WWII, computer languages, and Grace Hopper
Hopper continued to work on top-secret computer calculations that proved essential to the war effort in WWII. Besides computing rocket trajectories and calibrating minesweepers, Hopper and her cohorts “ran numbers” that were then used by John von Neumann in developing the plutonium bomb that was dropped on Nagasaki, according to an article in Yale News.
Hopper stayed at Harvard after the war and helped develop the Mark II and Mark III.
She was the one who first called a computer problem a bug because one night the Mark II had a problem – a moth was stuck inside! Thus the term “debugging.”
She left active Naval service in 1946, and in 1949 she joined the Eckert-Mauchly Computer Corporation in Philadelphia. Three years later, in 1952, her programming team developed the first computer language which translated mathematical code into machine-readable binary code. Then the team developed Flow-Matic which used English words.
Her goal was to find user-friendly computer languages for the “average” person, even though she had been told she couldn’t because computers didn’t understand English. She was responsible for the success of COBOL, which by the 1970s was the most used computer language worldwide.
Amazing Grace
Grace was forced to retire from the Navy reserves in 1966. But shortly after, at the age of 60, she was called back to active service. Her subordinates nicknamed her “Amazing Grace,” and she continued in active duty for 19 years, working to standardize the Navy’s many computer languages.
Hopper retired as a rear admiral at the age of 79 – at that time the oldest serving officer in the U.S. Armed Forces. Yet she was most proud of her time as a teacher.
In his book Grace Hopper and the Invention of the Information Age, Kurt W. Beyer shares this information. When she was awarded the National Medal of Technology, she said, “If you ask me what accomplishment I’m most proud of, the answer would be all the young people I’ve trained over the years; that’s more important than writing the first compiler.” She continued to work until about a year before she died in 1991. She was buried in Arlington National Cemetery with full military honors.
Honors & Awards
Grace Hopper received more than 40 honorary degrees, and scholarships, professorships, awards, and conferences are named after her. Read that number again. Amazing Grace indeed!
Here are just a few of the other awards and notoriety she gained:
- Yale’s Wilbur Lucius Cross Medal
- The National Medal of Technology -the first woman to receive the nation’s highest technology award
- The U.S.S. Hopper, a guided-missile destroyer, named after her
- Defense Distinguished Service Medal – the highest non-combat decoration awarded by the DOD
- A posthumous recipient of the Presidential Medal of Freedom in 2016, the U.S.’s highest civilian honor, for contributions to the field of computer science
- Named the main character in Gene Luen Yang’s comic book series, Secret Coders
In 1994, the annual Grace Hopper Celebration was started to highlight the contributions of women in computing and tech. Today, it is the world’s largest gathering of female technologists allowing women worldwide to learn, network, and celebrate.

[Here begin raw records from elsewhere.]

Lemma BreakDelayed_ok s P h : keeps s P -> known s h -> exists b s' new P', BreakDelayedCallBacks_r h s = Some (b, s') /\ keeps s' P'
  /\ tells h s s' new /\ (b = true <-> down s' h) /\ (~ down s' h -> ~ has_later s' h) /\ caught_up h s P s' new P'.
Proof.
  intros K Hk. unfold BreakDelayedCallBacks_r. rewrite (bind_ok _ _ _ _ _ (get_host_ok s h Hk)).
  set (body := if negb (has_flag RESETDONE (hof s h)) && negb (has_flag HOSTDELETED (hof s h)) then _ else _).
  assert (B : exists s1 new P', body s = Some (tt, s1) /\ keeps s1 P' /\ tells h s s1 new /\ caught_up h s P s1 new P').
  { unfold body. destruct (flag_dec RESETDONE s h) as [Hr | Hr], (flag_dec HOSTDELETED s h) as [Hd | Hd];
      try apply not_true_is_false in Hr as Hr'; try apply not_true_is_false in Hd as Hd';
      rewrite ?Hr, ?Hd, ?Hr', ?Hd'; cbn [negb andb].
    4:{ destruct (reset_ok s P h K Hk) as (s1 & new & E & K1 & T & [(H1 & H2 & ->) | [H1 H2]]); exists s1; eexists _, P;
        (split; [exact E | split; [done | split; [done |]]]); [by apply cu_reset | apply cu_unreached; [done | done | done |]].
      rewrite H2. done. }
    all: rewrite (bind_ok _ _ s (fuel_of s) s) by done; destruct (break_delayed_ok h (fuel_of s) s P K Hk) as (s1 & new & P' & E & K1 & T & U);
      [destruct K as (EE & K); pose proof (size_bound s P EE K); unfold fuel_of; lia |].
    all: exists s1, new, P'; split; [done | split; [done | split; [done |]]].
    all: destruct U as [H1 -> | H1 H2 H3 H4 | H1 H2 H3]; try done.
    all: first [by apply cu_deleted | apply cu_told; [done | done | done | by apply H3 | done] | by apply cu_failed]. }
  destruct B as (s1 & new & P' & E1 & K1 & T1 & C1). rewrite (bind_ok _ _ _ _ _ E1).
  assert (Hk1 : known s1 h) by (by apply (tells_known h s s1 _ h T1)). rewrite (bind_ok _ _ _ _ _ (get_host_ok s1 h Hk1)).
  assert (B : exists s2, (if negb (has_flag VENUSDOWN (hof s1 h)) then mod_host h (clear_flag HFE_LATER) else ret tt) s1 = Some (tt, s2)
    /\ keeps s2 P' /\ tells h s1 s2 [] /\ (down s2 h <-> down s1 h) /\ (reset_done s2 h <-> reset_done s1 h)
    /\ (~ down s2 h -> ~ has_later s2 h)).
  { destruct (has_flag VENUSDOWN (hof s1 h)) eqn:Ev; cbn [negb].
    1: { exists s1. split; [done | split; [done | split; [by apply tells_quiet | by repeat split]]]. }
    - destruct (flags_ok s1 P' h (clear_flag HFE_LATER) K1 Hk1) as (s2 & E2 & K2 & T2 & X2); [done | intros g; by apply flag_clear_other |].
      exists s2. split; [done | split; [done | split; [done |]]]. unfold down, reset_done, has_later. rewrite X2, !flag_clear_other, flag_clear by done. done. }
  destruct B as (s2 & E2 & K2 & T2 & D2 & R2 & L2). rewrite (bind_ok _ _ _ _ _ E2).
  assert (Hk2 : known s2 h) by (by apply (tells_known h s1 s2 _ h T2)). rewrite (bind_ok _ _ _ _ _ (get_host_ok s2 h Hk2)).
  exists (has_flag VENUSDOWN (hof s2 h)), s2, new, P'. split; [done | split; [done | split; [exact (tells_trans _ _ _ _ _ _ T1 T2) | split; [done | split; [done |]]]]].
  destruct C1 as [H1 H2 H3 | H1 H2 H3 H4 H5 | H1 H2 H3 H4 | H1 H2 H3 H4 H5 | H1 H2 H3 H4].
  - apply cu_deleted; [done | by rewrite D2 | by rewrite R2].
  - apply cu_reset; [done | done | by rewrite D2 | by rewrite R2 | done].
  - apply cu_unreached; [done | done | by rewrite D2 | by rewrite R2].
  - apply cu_told; [done | done | by rewrite D2 | by rewrite R2 | done].
  - apply cu_failed; [done | done | by rewrite D2 | by rewrite R2].
Qed.
End leaks.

My Takeaway From This Woman
Grace Hopper wrote the world’s first computer programming manual. Sometimes I struggle with the English language. I remember when I went to college in the early 1980s and took a course on COBOL. It was apparent pretty quickly that a degree in computer programming was not in my future! She could translate something that no one else could see.
What inspires me about Grace Hopper is what inspires me about the notorious RBG and all the other women I mentioned. She (and they) were pioneers in their fields; they fought fiercely for women and women’s rights; they believed in the strength and intelligence that women bring to the playing field and refused to back down; they continued to fight the good fight until the end.
This is an extremely well-crafted and well-researched story of the life and accomplishments of Amazing Grace! Many young women, and the whole Navy too, loved and were guided by RADM Hopper … and she loved wearing the Blue and Gold.
“Well Donel” again from your proud Dad.
Thank you! I really enjoyed learning more about this amazing woman!